Task objective
Go through the material below and count the lines in which the word "published" occurs; the only output is the number.

== Data for the task

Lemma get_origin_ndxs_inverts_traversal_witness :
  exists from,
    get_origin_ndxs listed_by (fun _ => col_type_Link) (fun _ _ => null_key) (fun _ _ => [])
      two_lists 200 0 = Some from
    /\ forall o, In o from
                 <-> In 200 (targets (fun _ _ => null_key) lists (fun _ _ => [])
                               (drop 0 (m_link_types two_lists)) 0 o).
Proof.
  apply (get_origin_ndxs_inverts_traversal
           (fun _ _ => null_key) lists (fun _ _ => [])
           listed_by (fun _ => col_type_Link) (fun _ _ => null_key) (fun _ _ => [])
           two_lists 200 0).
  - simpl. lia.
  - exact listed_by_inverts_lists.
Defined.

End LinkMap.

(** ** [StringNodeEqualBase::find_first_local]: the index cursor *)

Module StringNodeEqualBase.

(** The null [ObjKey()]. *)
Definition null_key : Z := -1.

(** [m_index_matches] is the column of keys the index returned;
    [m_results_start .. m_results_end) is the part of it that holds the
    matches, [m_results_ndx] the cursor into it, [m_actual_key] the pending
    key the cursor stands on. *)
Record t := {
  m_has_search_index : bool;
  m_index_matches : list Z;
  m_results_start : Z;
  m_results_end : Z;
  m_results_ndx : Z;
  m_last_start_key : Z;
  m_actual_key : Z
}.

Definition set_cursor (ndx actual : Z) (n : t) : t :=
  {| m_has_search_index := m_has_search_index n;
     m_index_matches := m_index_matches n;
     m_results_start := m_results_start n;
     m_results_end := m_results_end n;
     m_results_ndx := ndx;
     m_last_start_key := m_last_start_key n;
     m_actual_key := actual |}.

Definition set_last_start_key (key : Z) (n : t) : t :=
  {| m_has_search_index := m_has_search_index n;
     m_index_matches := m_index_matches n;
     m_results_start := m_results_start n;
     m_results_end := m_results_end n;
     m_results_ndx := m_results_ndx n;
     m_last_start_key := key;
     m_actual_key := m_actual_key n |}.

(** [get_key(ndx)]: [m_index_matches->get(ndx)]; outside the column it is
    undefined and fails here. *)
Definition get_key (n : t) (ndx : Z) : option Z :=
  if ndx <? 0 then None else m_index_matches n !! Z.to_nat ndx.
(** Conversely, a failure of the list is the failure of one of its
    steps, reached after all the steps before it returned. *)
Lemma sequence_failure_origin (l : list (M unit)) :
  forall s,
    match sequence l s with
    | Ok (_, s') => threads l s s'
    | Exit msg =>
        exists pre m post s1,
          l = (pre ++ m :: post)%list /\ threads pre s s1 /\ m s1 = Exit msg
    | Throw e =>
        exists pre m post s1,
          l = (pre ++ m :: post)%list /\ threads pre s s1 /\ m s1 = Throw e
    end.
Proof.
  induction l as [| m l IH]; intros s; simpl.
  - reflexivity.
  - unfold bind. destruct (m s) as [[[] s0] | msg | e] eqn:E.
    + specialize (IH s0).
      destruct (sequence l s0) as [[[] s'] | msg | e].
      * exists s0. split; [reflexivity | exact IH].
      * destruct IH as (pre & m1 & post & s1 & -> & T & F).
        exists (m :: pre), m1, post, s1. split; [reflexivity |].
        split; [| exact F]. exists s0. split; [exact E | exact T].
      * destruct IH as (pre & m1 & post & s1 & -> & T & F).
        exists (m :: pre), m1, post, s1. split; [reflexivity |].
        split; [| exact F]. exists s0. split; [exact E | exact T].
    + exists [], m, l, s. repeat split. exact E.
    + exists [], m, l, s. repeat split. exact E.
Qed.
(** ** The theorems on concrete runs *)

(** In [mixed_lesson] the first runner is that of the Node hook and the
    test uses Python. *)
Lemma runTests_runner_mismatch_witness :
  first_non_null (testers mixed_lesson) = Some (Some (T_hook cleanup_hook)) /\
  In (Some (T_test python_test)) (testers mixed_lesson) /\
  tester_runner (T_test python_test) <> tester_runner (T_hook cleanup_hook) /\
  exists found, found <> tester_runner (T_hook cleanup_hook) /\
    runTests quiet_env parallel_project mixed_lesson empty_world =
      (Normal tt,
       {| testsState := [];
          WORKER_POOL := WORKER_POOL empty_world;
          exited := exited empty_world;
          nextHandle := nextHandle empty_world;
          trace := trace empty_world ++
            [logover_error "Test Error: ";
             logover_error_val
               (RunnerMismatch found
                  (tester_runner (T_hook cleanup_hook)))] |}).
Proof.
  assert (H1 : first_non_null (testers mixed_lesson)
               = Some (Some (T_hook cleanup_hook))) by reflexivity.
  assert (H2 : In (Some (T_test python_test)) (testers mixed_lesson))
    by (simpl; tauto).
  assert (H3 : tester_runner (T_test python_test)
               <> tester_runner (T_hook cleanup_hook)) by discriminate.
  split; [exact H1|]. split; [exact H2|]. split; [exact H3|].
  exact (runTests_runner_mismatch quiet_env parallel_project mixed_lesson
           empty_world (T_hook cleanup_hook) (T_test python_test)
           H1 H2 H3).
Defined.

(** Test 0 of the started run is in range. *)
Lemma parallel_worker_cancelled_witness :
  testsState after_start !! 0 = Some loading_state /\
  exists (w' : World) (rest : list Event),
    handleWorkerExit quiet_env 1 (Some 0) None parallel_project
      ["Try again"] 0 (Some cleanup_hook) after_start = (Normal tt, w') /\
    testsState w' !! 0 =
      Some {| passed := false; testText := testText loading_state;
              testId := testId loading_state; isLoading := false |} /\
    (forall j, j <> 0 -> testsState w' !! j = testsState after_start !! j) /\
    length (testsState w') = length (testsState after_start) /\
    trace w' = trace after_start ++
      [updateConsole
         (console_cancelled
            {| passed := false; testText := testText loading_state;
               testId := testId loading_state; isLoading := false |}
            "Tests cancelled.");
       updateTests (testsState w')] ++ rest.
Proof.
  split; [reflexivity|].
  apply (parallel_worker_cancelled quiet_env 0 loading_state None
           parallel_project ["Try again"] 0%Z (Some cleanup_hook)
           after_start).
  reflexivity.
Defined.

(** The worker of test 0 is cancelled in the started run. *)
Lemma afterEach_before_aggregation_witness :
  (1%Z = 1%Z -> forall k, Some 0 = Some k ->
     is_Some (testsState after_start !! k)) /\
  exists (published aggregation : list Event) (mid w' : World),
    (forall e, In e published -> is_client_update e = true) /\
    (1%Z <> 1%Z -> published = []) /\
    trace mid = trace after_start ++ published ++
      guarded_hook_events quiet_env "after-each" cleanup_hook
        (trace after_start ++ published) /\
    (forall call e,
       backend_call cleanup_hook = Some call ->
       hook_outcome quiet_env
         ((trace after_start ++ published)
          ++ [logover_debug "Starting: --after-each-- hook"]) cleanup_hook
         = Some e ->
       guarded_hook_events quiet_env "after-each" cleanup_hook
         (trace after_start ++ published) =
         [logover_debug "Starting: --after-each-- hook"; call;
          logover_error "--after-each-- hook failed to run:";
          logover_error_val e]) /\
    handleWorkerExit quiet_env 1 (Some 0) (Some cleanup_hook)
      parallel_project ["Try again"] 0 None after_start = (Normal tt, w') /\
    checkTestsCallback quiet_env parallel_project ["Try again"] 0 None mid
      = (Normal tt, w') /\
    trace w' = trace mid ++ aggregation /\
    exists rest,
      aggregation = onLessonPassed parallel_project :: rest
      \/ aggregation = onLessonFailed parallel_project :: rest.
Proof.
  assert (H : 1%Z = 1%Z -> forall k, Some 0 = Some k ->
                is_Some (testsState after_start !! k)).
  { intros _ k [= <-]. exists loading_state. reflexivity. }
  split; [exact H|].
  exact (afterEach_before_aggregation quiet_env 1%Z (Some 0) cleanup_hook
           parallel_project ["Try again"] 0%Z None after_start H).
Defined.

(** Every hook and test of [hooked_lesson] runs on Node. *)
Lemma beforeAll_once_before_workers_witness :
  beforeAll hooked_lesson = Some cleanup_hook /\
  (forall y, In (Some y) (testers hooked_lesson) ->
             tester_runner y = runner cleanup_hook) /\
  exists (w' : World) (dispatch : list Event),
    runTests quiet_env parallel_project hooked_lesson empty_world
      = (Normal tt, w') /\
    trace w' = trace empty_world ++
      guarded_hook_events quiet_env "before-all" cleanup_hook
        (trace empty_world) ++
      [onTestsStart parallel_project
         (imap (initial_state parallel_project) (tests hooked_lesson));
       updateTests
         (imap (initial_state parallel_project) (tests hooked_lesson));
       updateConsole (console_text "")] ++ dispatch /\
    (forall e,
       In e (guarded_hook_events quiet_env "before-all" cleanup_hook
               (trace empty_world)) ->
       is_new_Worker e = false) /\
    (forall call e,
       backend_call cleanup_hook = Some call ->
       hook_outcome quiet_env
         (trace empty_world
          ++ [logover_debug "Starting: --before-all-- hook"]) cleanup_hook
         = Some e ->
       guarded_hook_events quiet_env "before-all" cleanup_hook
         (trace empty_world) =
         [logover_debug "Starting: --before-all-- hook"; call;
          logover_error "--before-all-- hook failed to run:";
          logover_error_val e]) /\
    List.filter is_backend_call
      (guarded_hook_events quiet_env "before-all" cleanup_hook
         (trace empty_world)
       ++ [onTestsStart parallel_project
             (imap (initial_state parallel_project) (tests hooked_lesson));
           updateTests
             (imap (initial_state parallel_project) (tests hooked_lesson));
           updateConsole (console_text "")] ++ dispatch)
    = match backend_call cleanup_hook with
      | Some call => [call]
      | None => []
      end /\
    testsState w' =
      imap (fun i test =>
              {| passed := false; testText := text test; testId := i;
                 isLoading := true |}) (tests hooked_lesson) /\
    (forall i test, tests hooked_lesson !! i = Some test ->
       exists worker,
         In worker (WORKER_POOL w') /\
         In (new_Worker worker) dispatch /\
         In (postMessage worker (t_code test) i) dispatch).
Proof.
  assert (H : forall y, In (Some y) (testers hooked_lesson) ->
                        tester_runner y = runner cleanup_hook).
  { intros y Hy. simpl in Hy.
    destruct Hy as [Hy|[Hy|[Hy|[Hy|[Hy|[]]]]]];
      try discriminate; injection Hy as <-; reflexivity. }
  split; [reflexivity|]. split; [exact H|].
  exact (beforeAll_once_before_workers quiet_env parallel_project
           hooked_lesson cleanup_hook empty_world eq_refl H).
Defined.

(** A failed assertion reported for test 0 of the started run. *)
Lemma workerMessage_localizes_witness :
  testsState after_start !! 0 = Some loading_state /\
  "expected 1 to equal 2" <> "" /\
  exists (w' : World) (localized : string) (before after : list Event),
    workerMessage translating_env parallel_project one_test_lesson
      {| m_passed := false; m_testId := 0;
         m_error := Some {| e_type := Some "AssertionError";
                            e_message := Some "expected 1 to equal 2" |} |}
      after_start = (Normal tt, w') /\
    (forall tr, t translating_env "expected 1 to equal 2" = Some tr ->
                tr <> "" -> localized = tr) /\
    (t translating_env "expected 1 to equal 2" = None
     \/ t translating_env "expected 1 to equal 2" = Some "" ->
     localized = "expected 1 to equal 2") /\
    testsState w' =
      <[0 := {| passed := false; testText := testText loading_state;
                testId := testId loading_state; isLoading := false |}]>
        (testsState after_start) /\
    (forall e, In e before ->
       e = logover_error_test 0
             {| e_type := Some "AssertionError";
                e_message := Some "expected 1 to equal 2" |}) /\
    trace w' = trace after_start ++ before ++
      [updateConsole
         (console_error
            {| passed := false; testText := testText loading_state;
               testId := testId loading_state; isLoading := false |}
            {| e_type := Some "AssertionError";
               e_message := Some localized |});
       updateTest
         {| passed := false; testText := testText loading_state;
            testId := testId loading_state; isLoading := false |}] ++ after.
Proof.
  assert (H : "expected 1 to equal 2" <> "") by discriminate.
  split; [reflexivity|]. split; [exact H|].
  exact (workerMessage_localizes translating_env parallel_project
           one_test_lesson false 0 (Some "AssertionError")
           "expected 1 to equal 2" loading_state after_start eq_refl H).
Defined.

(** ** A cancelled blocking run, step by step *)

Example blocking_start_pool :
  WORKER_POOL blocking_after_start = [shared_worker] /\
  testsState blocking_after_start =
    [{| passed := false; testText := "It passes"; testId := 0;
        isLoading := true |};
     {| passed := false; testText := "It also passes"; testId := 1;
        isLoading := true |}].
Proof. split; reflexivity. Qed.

====

Solution below
7